Letterbook copy (DNA: RG 59, IC, vol. 1). 1 p. Addressed to Broadbent at Messina and Gibbs at Palermo.

1John Broadbent (d. 1826) was a British merchant at Messina who was also U.S. naval agent. Abraham Gibbs (1758–1816) was a British merchant at Palermo who handled the finances of Horatio Nelson’s Bronté estate in addition to acting as American consul (“Travels in Europe for Health in 1820,” Christian Advocate 3 [1825]: 399; James F. Hopkins et al., eds., The Papers of Henry Clay [11 vols.; Lexington, Ky., 1959–92], 5:873; Bernard Burke, A Genealogical and Heraldic History of the Landed Gentry of Great Britain & Ireland [2 vols.; London, 1871], 1:498; Nicholas Harris Nicolas, ed., The Dispatches and Letters of Vice Admiral Lord Viscount Nelson [7 vols.; 1845–46; reprint, London, 1997–98], 5:118 n. 3, 164, 213, 256, 6:95, 141–42, 181).

2Gibbs’s commission was forwarded to him by John Gavino on 12 Nov. 1805. Broadbent received his commission sometime prior to 16 Jan. 1806 (Knox, Naval Documents, Barbary Wars, description begins Dudley W. Knox, ed., Naval Documents Related to the United States Wars with the Barbary Powers (6 vols.; Washington, D.C., 1939–44). description ends 6:342, 347).

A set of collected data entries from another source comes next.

(** The answer returned is the backend's answer to the last call made. *)
Lemma retry_loop_answer_last attempts max_retries cs : forall s r s' evs,
  retry_loop backend attempts max_retries cs s = (Returned (Some r), s', evs) ->
  exists k,
    gen_calls s' = S k /\ (gen_calls s <= k)%nat /\ backend k cs = Returned r.
Proof.
  induction attempts as [|attempt rest IH]; intros s r s' evs Hrun.
  - discriminate Hrun.
  - destruct (backend (gen_calls s) cs) as [r0|e] eqn:Hb.
    + rewrite (retry_loop_returns backend attempt rest max_retries cs s r0 Hb)
        in Hrun.
      injection Hrun as <- <- <-. exists (gen_calls s). now repeat split.
    + destruct e as [body| | | | | | | |];
        try (rewrite (retry_loop_other_error backend attempt rest max_retries
                        cs s _ Hb) in Hrun by discriminate;
             discriminate Hrun).
      rewrite (retry_loop_client_error backend attempt rest max_retries cs s
                 _ Hb) in Hrun.
      destruct (on_client_error _ _ _ _ _) as [[[u|e'] s1] ev1] eqn:Hh;
        [|discriminate Hrun].
      apply on_client_error_inv in Hh as [-> _].
      destruct (retry_loop backend rest max_retries cs _)
        as [[o2 s2] ev2] eqn:Hrest.
      injection Hrun as -> <- <-.
      apply IH in Hrest as (k & Hk & Hle & Hans). exists k.
      cbn in Hle. repeat split; trivial. lia.
Qed.

End InvokerShape.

3The enclosure was JM to Joseph Barnes, 11 May 1805, stating: “Your absence from the Island of Sicily, for which you were heretofore appointed Consul, having continued so much longer than comports with the nature of the office, and the exigencies of the public Service, added to the superior convenience of a division of the Island into two Consulates have induced the President to appoint Mr John Broadbent to be Consul at Messina and Mr Abraham Gibbs at Palermo. As these are the only ports in Sicily for which a Consular provision was intended, this arrangement of course supersedes your Commission; and the grant of Exequaturs to those gentlemen will involve a revocation of yours” (DNA: RG 59, IC, vol. 1; 1 p.). For Barnes’s excuses for his absence from his post, see his 16 Feb. 1805 letter to JM. For Jefferson’s opinion of him, see Jefferson to JM, 23 Mar. 1805, and n. 1.